Si bien apreciaba lo que cada miembro de The Beatles aportaba, Lennon estaba en otro nivel en su mente. No era sólo Mercury el que estaba obsesionado con la calidad de estrella de Lennon; Tenía ese factor X especial que trascendía la música y lo hacía parecer sobrehumano.
En 1981, un año después de la muerte de Lennon, Mercury dijo sobre el difunto ícono: “John Lennon era más grande que la vida y un genio absoluto. Incluso en una etapa muy temprana, cuando eran Los Beatles, siempre preferí las cosas de John Lennon”.
Profundizando en su amor por Lennon, Mercury intentó sin éxito expresar su genio con palabras y agregó: “No sé por qué. Él simplemente tenía esa magia… para ser honesto, nunca me gustaría ponerme a la par de John Lennon porque, en lo que a mí respecta, él era el más grande”.
Mercury luego explicó su razonamiento para colocar a Lennon en un pedestal por encima de cualquier otro artista que haya existido, y agregó: “No es una cuestión de tener menos talento, solo que algunas personas son capaces de hacer ciertas cosas mejor que los demás, y siento que no estoy preparado para hacer las cosas que Lennon hizo. No creo que nadie debería hacerlo porque John Lennon era único, único, y así es. Lo admiro mucho, y hasta ahí quiero llegar”.
También recordó estar “conmocionado y estupefacto” al descubrir la devastadora noticia de que la vida de Lennon había tenido un final bárbaro y prematuro, un sentimiento sin duda compartido en todo el mundo.
Al igual que Lennon, Mercury tenía un don y usaba la composición como punto de apoyo durante sus momentos de desesperación, como lidiar con la pérdida de su héroe musical.
Si bien no eran amigos, Mercury sintió la necesidad de escribir una canción en honor a Lennon, lo que resultó en ‘Life is Real (Song For Lennon)’ de Queen, que apareció en su álbum de 1982. Espacio Caliente.

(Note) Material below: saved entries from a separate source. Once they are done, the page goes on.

(** X18. The number after [id] and after [ch] is read as [int] reads it: a
    minus sign before the digits is taken, and the configuration id and the
    channel are then negative. *)
Theorem parse_filename_reads_signs : forall dir t0 t1 d e,
  is_directory dir = true ->
  is_token t0 = true -> is_token t1 = true ->
  startswith t0 "id" = false -> startswith t1 "id" = false ->
  is_natural d = true -> is_natural e = true ->
  parse_filename (path_of_tokens dir [t0; t1; ("id-" ++ d)%string; ("ch-" ++ e)%string])
  = (Some (t0 ++ "_" ++ t1)%string,
     Some (- decimal d)%Z,
     Some (t0 ++ "_" ++ t1 ++ "_id-" ++ d ++ "_ch-" ++ e)%string,
     Some (- decimal e)%Z).
Proof.
  intros dir t0 t1 d e Hdir H0 H1 Hid0 Hid1 Hd He.
  set (parts := [t0; t1; ("id-" ++ d)%string; ("ch-" ++ e)%string]).
  assert (Htok : forallb is_token parts = true).
  { unfold parts. cbn [forallb]. rewrite H0, H1. unfold is_token. cbn [append lacks].
    rewrite (natural_lacks "_" d eq_refl Hd), (natural_lacks "/" d eq_refl Hd).
    rewrite (natural_lacks "_" e eq_refl He), (natural_lacks "/" e eq_refl He).
    reflexivity. }
  destruct (tokens_of_path dir parts Hdir) as [Hbase [Hcore Htokens]];
    [discriminate | exact Htok |].
  unfold parse_filename. unfold core_of in Hcore. unfold tokens, core_of in Htokens.
  assert (Hpre : startswith (basename (path_of_tokens dir parts)) "DRAMSys_" = true).
  { rewrite Hbase. apply prefix_append. }
  assert (Hext : endswith (basename (path_of_tokens dir parts)) ".tdb" = true).
  { rewrite Hbase, <- append_assoc. apply endswith_append. }
  rewrite Hpre, Hext. cbn [negb orb]. rewrite Htokens, Hcore.
  unfold parts. cbn [List.length Nat.ltb Nat.leb nth last find_config_id].
  rewrite Hid0, Hid1.
  replace (startswith ("id-" ++ d) "id") with true by (symmetry; apply (prefix_append "id")).
  replace (startswith ("ch-" ++ e) "ch") with true by (symmetry; apply (prefix_append "ch")).
  replace (slice_from ("id-" ++ d) 2) with ("-" ++ d)%string
    by (symmetry; apply (slice_from_append "id" ("-" ++ d))).
  replace (slice_from ("ch-" ++ e) 2) with ("-" ++ e)%string
    by (symmetry; apply (slice_from_append "ch" ("-" ++ e))).
  unfold int_or_None. rewrite (int_of_negative d Hd), (int_of_negative e He).
  reflexivity.
Qed.

End SignedNumbers.

Section NamesSamples.

Import ExtractTdbMetrics Extractor Samples.

(** A matched name with an empty last token. *)
Lemma glob_matches_are_recognised_witness :
  (exists tier config_id sim_id channel,
     parse_filename "/home/arifh/DRAMSys/DRAMSys_tier_lpddr4_.tdb"
     = (Some tier, config_id, Some sim_id, channel)
     /\ startswith tier "tier_" = true)
  /\ skip_notice (on_disk no_text
                    ("/home/arifh/DRAMSys/DRAMSys_tier_lpddr4_.tdb", 4096, Some run_database))
     <> Some (SkippingUnrecognized "/home/arifh/DRAMSys/DRAMSys_tier_lpddr4_.tdb").
Proof.
  exact (glob_matches_are_recognised
           (on_disk no_text
              ("/home/arifh/DRAMSys/DRAMSys_tier_lpddr4_.tdb", 4096, Some run_database))
           eq_refl).
Defined.

(** The name of the channel-reconstruction example, in the directory of the
    glob-based extractor. *)
Lemma db_name_of_parses_witness :
  let '(tier_, config_id_, sim_id_, channel_) :=
    parse_filename ("/home/arifh/DRAMSys" ++ "/" ++ db_name_of example_row 0) in
  tier_ <> None
  /\ (lacks "_" (config_id example_row) = true ->
      tier_ = let parts := (split "_" (tier example_row)
                            ++ [("id" ++ config_id example_row)%string])%list in
              Some (nth 0 parts "" ++ "_" ++ nth 1 parts "")%string)
  /\ sim_id_ = Some (sim_id_of example_row ++ "_" ++ stem (simconfig example_row)
                     ++ "_ch" ++ str_of_nat 0)%string
  /\ channel_ = Some (Z.of_nat 0)
  /\ (forallb (fun t => negb (startswith t "id")) (split "_" (tier example_row)) = true ->
      is_natural (config_id example_row) = true ->
      config_id_ = Some (decimal (config_id example_row))).
Proof.
  exact (db_name_of_parses "/home/arifh/DRAMSys" example_row 0 eq_refl eq_refl).
Defined.

(** A name with the tokens [id-5] and [ch-1]. *)
Lemma parse_filename_reads_signs_witness :
  parse_filename "/home/arifh/DRAMSys/DRAMSys_tier_lpddr4_id-5_ch-1.tdb"
  = (Some "tier_lpddr4", Some (-5)%Z, Some "tier_lpddr4_id-5_ch-1", Some (-1)%Z).
Proof.
  exact (parse_filename_reads_signs "/home/arifh/DRAMSys/" "tier" "lpddr4" "5" "1"
           eq_refl eq_refl eq_refl eq_refl eq_refl eq_refl eq_refl).
Defined.

End NamesSamples.

(** ** The rows of the glob-based extractor *)

Section GlobRows.

Import ExtractTdbMetrics.

Variable text_as_real : string -> Q.

(** X7. [get_transaction_count] never raises an exception of the
    [sqlite3.Error] family, whatever the cursor does; on a database file it
    returns the number of rows of [Transactions] whatever the columns of the
    table, and [None] when the table is missing or the file is not a
    database. *)
Theorem get_transaction_count_counts_rows :
  (forall cur e, get_transaction_count cur = Raise e -> is_sqlite3_Error e = false)
  /\ (forall conn,
        get_transaction_count (cursor_of text_as_real conn)
        = Ok (match conn with
              | Database tables =>
                  match find_table tables "Transactions" with
                  | Some tb => VInt (Z.of_nat (List.length (t_rows tb)))
                  | None => VNone
                  end
              | NotADatabase => VNone
              end)).
Proof.
  split.
  - intros cur e. unfold get_transaction_count, try_except.
    destruct (execute cur (Select [CountStar] "Transactions" None)) as [rows|e'] eqn:E;
      cbn [bind].
    + destruct (fetchone rows) as [[|v r]|]; cbn; try discriminate.
      intros [= <-]. reflexivity.
    + destruct (is_sqlite3_Error e') eqn:Ee; [discriminate|].
      intros [= <-]. exact Ee.
  - intros [tables|]; [|reflexivity].
    unfold get_transaction_count. cbn [cursor_of execute run].
    destruct (find_table tables "Transactions"); reflexivity.
Qed.






(** X20. A file that opens but is not a database, or holds no table, is not
    skipped: its row bears the fields read from the name and seven [None]s,
    and nothing is printed. *)
Theorem process_writes_nulls : forall p sz conn tier config_id sim_id channel o,
  sz <> 0 ->
  parse_filename p = (Some tier, config_id, sim_id, channel) ->
  conn = NotADatabase \/ conn = Database [] ->
  process (on_disk text_as_real (p, sz, Some conn)) o
  = (Ok tt,
     {| csv := Some (match csv o with Some rows => rows | None => [] end
                     ++ [[VStr tier; int_value config_id; str_value sim_id; VStr p;
                          int_value channel;
                          VNone; VNone; VNone; VNone; VNone; VNone; VNone]]);
        stdout := stdout o |}).
Proof.
  intros p sz conn tier config_id sim_id channel o Hsz Hparse Hconn.
  unfold process. cbn [on_disk path size connect].
  apply Nat.eqb_neq in Hsz. rewrite Hsz, Hparse.
  destruct Hconn as [-> | ->]; reflexivity.
Qed.

End GlobRows.

Section GlobRowsSamples.

Import ExtractTdbMetrics Samples.

(** A file of 17 bytes that is not a database. *)
Lemma process_writes_nulls_witness :
  process (on_disk no_text
             ("/home/arifh/DRAMSys/DRAMSys_tier_lpddr4_id4386_ai_cpu_trace_example_ch2.tdb",
              17, Some NotADatabase))
          (initial None)
  = (Ok tt,
     {| csv := Some [[VStr "tier_lpddr4"; VInt 4386;
                      VStr "tier_lpddr4_id4386_ai_cpu_trace_example_ch2";
                      VStr "/home/arifh/DRAMSys/DRAMSys_tier_lpddr4_id4386_ai_cpu_trace_example_ch2.tdb";
                      VInt 2; VNone; VNone; VNone; VNone; VNone; VNone; VNone]];
        stdout := [] |}).
Proof.
  refine (process_writes_nulls no_text
            "/home/arifh/DRAMSys/DRAMSys_tier_lpddr4_id4386_ai_cpu_trace_example_ch2.tdb"
            17 NotADatabase "tier_lpddr4" (Some 4386%Z)
            (Some "tier_lpddr4_id4386_ai_cpu_trace_example_ch2") (Some 2%Z)
            (initial None) _ eq_refl (or_introl eq_refl)).
  discriminate.
Defined.

End GlobRowsSamples.

(** ** The batch of the manifest-based extractor *)

Section ManifestBatch.

Import Extractor.

Lemma dict_get_set_same : forall (V : Type) (d : dict V) k v,
  dict_get (dict_set d k v) k = Some v.
Proof.
  induction d as [|[k0 v0] d IH]; intros k v; cbn.
  - now rewrite String.eqb_refl.
  - destruct (String.eqb k0 k) eqn:E; cbn; rewrite E; [reflexivity | apply IH].
Qed.

Lemma keys_of_set : forall (V : Type) (d : dict V) k v,
  map fst (dict_set d k v)
  = if existsb (String.eqb k) (map fst d) then map fst d else map fst d ++ [k].
Proof.
  induction d as [|[k0 v0] d IH]; intros k v; cbn.
  - reflexivity.
  - rewrite (String.eqb_sym k k0). destruct (String.eqb k0 k) eqn:E; cbn.
    + reflexivity.
    + rewrite IH. now destruct (existsb (String.eqb k) (map fst d)).
Qed.

Lemma dict_set_keeps_NoDup : forall (V : Type) (d : dict V) k v,
  NoDup (map fst d) -> NoDup (map fst (dict_set d k v)).
Proof.
  intros V d k v Hnd. rewrite keys_of_set.
  destruct (existsb (String.eqb k) (map fst d)) eqn:E; [exact Hnd|].
  apply NoDup_app; [exact Hnd | repeat constructor; intros [] |].
  intros x Hin [Heq | []]. subst x.
  assert (existsb (String.eqb k) (map fst d) = true).
  { apply existsb_exists. exists k. split; [exact Hin | apply String.eqb_refl]. }
  congruence.
Qed.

Es difícil imaginar que no habrían sido almas gemelas si se hubieran cruzado debido a su naturaleza rebelde compartida y su amor por la música. Después de todo, hay una razón por la que Mercury se conectó tan fuertemente con Lennon, que fue mucho más allá de su producción musical.
Los Beatles no solo tuvieron un impacto en Mercury más significativo de lo que jamás pensó, inculcando al líder de Queen el deseo de perseguir sus sueños, sino que lo mismo puede decirse de toda una generación que fue moldeada a su imagen.